Objectives: To examine the safety and efficacy of pioglitazone in patients with ST elevation myocardial infarction (STEMI) treated with primary BMS implantation.
Methods: Diabetic or non-diabetic patients with STEMI (<12 h from onset) successfully treated with primary BMS implantation were randomised to either the pioglitazone (15 mg, up to 30 mg) or control groups. Patients in cardiogenic shock were excluded. Primary efficacy end point was percentage neointimal volume within the stented segment at 6 months using three-dimensional intravascular ultrasound. Safety end point was a composite of all-cause mortality, reinfarction, or heart failure requiring hospitalisation.

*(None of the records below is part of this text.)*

Lemma des_final_initial a b : is_u32 a → is_u32 b → des_final (des_initial a b).2 (des_initial a b).1 = (a, b).
Proof.
  intros Ha Hb. unfold des_initial.
  destruct (exchange 4 0x0f0f0f0f a b) as [l1 r1] eqn:E1. apply exchange_back in E1 as (E1 & Hl1 & Hr1); [|auto with wpa..].
  destruct (exchange 16 0x0000ffff l1 r1) as [l2 r2] eqn:E2. apply exchange_back in E2 as (E2 & Hl2 & Hr2); [|auto with wpa..].
  destruct (exchange 2 0x33333333 r2 l2) as [r3 l3] eqn:E3. apply exchange_back in E3 as (E3 & Hr3 & Hl3); [|auto with wpa..].
  destruct (exchange 8 0x00ff00ff r3 l3) as [r4 l4] eqn:E4. apply exchange_back in E4 as (E4 & Hr4 & Hl4); [|auto with wpa..].
  cbv zeta. cbn [fst snd]. pose proof (mix_twice 0xaaaaaaaa l4 (ROLc r4 1)) as (_ & M & Ml & Mr). cbv zeta in M, Ml, Mr.
  unfold des_final. set (w := Z.land (Z.lxor l4 (ROLc r4 1)) 0xaaaaaaaa) in *.
  assert (is_u32 w) as Hw by (apply land_u32; by vm_compute). cbv zeta.
  rewrite ROR_ROL, M, Mr, Ml, ROR_ROL, E4, E3, E2, E1 by auto with wpa. done.
Qed.

Lemma des_initial_final l r : is_u32 l → is_u32 r → des_initial (des_final l r).1 (des_final l r).2 = (r, l).
Proof.
  intros Hl Hr. unfold des_final. cbv zeta.
  pose proof (mix_twice 0xaaaaaaaa l (RORc r 1)) as (_ & M & Ml & Mr). cbv zeta in M, Ml, Mr.
  set (w := Z.land (Z.lxor l (RORc r 1)) 0xaaaaaaaa) in *. assert (is_u32 w) as Hw by (apply land_u32; by vm_compute).
  destruct (exchange 8 0x00ff00ff (RORc (Z.lxor l w) 1) (Z.lxor (RORc r 1) w)) as [l1 r1] eqn:E1.
  apply exchange_back in E1 as (E1 & Hl1 & Hr1); [|auto with wpa..].
  destruct (exchange 2 0x33333333 l1 r1) as [l2 r2] eqn:E2. apply exchange_back in E2 as (E2 & Hl2 & Hr2); [|auto with wpa..].
  destruct (exchange 16 0x0000ffff r2 l2) as [r3 l3] eqn:E3. apply exchange_back in E3 as (E3 & Hr3 & Hl3); [|auto with wpa..].
  destruct (exchange 4 0x0f0f0f0f r3 l3) as [r4 l4] eqn:E4. apply exchange_back in E4 as (E4 & Hr4 & Hl4); [|auto with wpa..].
  cbn [fst snd]. unfold des_initial. rewrite E4, E3, E2, E1. cbv zeta. rewrite ROL_ROR, M, Mr, Ml, ROL_ROR by auto with wpa. done.
Qed.

Lemma des_initial_u32 a b : is_u32 a → is_u32 b → is_u32 (des_initial a b).1 ∧ is_u32 (des_initial a b).2.
Proof.
  intros Ha Hb. unfold des_initial.
  destruct (exchange 4 0x0f0f0f0f a b) as [l1 r1] eqn:E1. apply exchange_back in E1 as (E1 & Hl1 & Hr1); [|auto with wpa..].
  destruct (exchange 16 0x0000ffff l1 r1) as [l2 r2] eqn:E2. apply exchange_back in E2 as (E2 & Hl2 & Hr2); [|auto with wpa..].
  destruct (exchange 2 0x33333333 r2 l2) as [r3 l3] eqn:E3. apply exchange_back in E3 as (E3 & Hr3 & Hl3); [|auto with wpa..].
  destruct (exchange 8 0x00ff00ff r3 l3) as [r4 l4] eqn:E4. apply exchange_back in E4 as (E4 & Hr4 & Hl4); [|auto with wpa..].
  cbv zeta. cbn [fst snd]. split; [apply ROLc_u32|]. apply lxor_u32; [apply ROLc_u32|]. apply land_u32; by vm_compute.
Qed.

(** ** The rounds backwards *)

(** A schedule as pairs of words, one for each half round. *)
Definition flat (ps : list (Z * Z)) : list Z := concat (map (λ p, [p.1; p.2]) ps).

(** A round on a state, with the halves exchanged after each half round. *)
Definition half (st : Z * Z) (p : Z * Z) : Z * Z := (st.2, Z.lxor st.1 (des_f st.2 p.1 p.2)).

Lemma des_rounds_half n ps l r :
  length ps = (2 * n)%nat → des_rounds n (flat ps) l r = foldl half (l, r) ps.
Proof.
  revert ps l r. induction n as [|n IH]; intros ps l r Hp; [by destruct ps|].
  destruct ps as [|p [|q ps]]; try (cbn in Hp; lia). cbn [flat map concat app des_rounds foldl]. apply IH. cbn in Hp. lia.
Qed.

Lemma half_back st p : half ((half st p).2, (half st p).1) p = (st.2, st.1).
Proof.
  destruct st as [l r]. unfold half. cbn [fst snd]. by rewrite Z.lxor_assoc, Z.lxor_nilpotent, Z.lxor_0_r.
Qed.
Lemma rounds_back ps st : foldl half ((foldl half st ps).2, (foldl half st ps).1) (rev ps) = (st.2, st.1).
Proof.
  revert st. induction ps as [|p ps IH]; intros st; [done|]. cbn [foldl rev]. rewrite foldl_app, IH. cbn [foldl]. apply half_back.
Qed.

Results: Between October 2005 and July 2007, 96 patients were randomised into the pioglitazone (n = 48) or control group (n = 48). At follow-up, mean (SD) percentage neointimal volume and neointimal volume index were significantly reduced in the pioglitazone group (22 (13)% vs 28 (13)%, p = 0.04; 1.5 (0.9) vs 2.0 (0.8) mm3/mm, p = 0.02, respectively). During 6 months, two control patients died, four patients (one in the pioglitazone group, three controls) had stent thrombosis resulting in reinfarction and three patients (two in the pioglitazone group, one control) had heart failure, resulting in a similar incidence of safety end point (3 vs 6).
Conclusions: Treatment of pioglitazone reduced neointimal hyperplasia in patients with STEMI treated with primary stent implantation without placing the patient at increased risk of complications. Additional larger trials will be necessary to establish the clinical benefit of pioglitazone.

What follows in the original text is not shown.